++++ Records provided ++++

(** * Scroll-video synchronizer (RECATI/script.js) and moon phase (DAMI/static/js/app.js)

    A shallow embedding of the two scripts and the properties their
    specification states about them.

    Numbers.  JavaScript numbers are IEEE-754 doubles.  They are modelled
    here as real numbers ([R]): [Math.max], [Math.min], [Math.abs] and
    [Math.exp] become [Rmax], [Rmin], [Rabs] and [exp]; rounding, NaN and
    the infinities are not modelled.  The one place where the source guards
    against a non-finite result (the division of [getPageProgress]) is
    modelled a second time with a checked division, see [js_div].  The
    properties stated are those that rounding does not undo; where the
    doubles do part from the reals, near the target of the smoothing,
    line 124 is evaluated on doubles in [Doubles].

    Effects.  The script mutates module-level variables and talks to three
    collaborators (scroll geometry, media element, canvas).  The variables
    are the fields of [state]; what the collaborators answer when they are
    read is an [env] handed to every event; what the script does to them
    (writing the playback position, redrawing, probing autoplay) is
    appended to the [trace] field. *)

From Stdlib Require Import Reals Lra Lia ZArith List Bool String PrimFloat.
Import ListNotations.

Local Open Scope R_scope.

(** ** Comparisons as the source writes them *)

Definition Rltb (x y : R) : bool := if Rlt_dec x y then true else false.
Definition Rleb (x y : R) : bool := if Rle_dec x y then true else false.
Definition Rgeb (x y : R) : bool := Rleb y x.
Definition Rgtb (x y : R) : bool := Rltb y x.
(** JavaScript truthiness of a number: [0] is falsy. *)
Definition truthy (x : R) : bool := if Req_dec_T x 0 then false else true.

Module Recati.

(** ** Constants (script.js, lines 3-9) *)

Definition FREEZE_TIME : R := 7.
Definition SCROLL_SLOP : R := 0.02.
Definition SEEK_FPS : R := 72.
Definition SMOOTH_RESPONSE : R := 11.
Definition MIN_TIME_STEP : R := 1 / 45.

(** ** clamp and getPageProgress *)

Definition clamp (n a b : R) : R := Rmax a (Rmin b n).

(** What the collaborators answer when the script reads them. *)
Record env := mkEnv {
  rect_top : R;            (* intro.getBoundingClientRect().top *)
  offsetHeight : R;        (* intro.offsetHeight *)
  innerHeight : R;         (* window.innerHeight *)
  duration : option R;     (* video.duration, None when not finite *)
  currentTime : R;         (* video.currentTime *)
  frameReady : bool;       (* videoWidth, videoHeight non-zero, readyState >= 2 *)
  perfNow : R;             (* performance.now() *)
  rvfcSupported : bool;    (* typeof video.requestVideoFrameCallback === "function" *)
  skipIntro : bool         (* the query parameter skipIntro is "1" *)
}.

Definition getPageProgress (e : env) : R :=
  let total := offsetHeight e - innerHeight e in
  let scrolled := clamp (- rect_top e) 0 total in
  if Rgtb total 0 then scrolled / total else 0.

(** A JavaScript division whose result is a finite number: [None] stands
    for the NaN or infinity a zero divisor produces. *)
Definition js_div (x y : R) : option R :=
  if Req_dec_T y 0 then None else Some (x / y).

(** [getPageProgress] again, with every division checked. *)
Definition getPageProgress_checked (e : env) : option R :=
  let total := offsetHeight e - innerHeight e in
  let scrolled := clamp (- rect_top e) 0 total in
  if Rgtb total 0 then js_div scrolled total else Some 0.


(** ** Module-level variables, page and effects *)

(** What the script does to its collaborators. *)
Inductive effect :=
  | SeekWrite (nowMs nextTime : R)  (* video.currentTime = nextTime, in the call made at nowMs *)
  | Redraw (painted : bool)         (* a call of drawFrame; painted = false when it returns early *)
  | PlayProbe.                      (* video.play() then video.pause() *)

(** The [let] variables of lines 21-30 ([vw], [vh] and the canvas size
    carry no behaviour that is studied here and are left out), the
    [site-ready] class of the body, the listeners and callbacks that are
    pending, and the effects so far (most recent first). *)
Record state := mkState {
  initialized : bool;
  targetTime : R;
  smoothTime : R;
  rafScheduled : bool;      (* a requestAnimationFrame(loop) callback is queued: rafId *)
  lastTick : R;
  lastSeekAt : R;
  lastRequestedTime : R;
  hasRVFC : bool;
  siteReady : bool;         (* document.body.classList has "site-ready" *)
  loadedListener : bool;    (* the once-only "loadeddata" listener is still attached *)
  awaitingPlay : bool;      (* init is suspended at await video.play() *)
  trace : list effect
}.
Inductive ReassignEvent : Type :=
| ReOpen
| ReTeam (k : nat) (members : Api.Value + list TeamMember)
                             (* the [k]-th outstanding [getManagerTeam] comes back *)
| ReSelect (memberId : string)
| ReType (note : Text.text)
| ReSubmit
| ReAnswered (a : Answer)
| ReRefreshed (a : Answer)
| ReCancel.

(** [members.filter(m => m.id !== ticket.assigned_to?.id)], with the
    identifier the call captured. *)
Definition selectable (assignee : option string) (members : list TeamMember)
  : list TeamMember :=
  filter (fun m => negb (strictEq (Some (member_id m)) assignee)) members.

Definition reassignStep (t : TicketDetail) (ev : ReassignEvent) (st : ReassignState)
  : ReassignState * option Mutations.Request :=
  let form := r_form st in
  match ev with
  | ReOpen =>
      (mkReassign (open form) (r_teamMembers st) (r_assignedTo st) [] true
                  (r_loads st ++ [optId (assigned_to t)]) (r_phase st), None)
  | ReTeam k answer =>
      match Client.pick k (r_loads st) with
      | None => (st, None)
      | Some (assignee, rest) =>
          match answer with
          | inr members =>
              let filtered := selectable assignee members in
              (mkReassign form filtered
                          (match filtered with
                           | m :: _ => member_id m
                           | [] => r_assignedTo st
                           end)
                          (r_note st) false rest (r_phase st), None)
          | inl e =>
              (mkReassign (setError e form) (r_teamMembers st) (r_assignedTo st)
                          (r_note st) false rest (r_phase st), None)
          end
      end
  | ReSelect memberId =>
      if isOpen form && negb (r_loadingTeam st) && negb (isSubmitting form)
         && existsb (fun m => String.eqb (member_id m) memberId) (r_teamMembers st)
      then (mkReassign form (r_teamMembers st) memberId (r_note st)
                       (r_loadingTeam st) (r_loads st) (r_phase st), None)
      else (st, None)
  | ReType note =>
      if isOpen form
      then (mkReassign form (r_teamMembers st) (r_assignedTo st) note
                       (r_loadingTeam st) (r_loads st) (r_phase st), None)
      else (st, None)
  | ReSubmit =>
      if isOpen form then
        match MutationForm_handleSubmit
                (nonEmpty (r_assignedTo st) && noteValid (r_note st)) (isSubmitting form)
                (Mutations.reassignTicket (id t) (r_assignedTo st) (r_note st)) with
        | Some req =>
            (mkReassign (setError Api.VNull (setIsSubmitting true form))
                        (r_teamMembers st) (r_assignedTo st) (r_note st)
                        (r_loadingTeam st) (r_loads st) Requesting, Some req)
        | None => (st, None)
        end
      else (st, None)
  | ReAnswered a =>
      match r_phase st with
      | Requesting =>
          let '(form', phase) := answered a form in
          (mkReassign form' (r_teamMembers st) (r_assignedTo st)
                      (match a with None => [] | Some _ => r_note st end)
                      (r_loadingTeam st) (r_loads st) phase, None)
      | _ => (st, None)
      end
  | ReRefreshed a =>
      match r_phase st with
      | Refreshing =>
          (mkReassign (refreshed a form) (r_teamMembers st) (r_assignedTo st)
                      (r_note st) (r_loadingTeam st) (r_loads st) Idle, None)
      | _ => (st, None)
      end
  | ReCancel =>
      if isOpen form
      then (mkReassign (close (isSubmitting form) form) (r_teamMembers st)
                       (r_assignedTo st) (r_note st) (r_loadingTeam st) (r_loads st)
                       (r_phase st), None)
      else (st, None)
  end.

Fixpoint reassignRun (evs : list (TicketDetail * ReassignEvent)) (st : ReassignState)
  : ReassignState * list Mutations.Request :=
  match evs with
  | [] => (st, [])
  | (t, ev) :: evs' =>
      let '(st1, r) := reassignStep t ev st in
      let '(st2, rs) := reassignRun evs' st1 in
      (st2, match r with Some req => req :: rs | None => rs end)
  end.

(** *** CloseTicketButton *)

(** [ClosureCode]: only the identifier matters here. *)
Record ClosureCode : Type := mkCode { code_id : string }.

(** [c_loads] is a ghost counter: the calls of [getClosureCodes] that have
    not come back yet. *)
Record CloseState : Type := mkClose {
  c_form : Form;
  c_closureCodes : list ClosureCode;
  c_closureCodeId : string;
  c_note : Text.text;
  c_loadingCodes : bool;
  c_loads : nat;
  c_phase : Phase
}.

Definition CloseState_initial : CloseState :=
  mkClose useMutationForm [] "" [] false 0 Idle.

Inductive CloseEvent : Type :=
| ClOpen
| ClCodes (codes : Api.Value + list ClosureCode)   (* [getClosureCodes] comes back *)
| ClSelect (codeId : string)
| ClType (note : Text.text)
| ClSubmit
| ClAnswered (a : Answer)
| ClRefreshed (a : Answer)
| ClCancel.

++++

**Work required**.
Considering only lines of the records that hold the string "doubles", state how many there are and nothing else.

**Task answer**.
3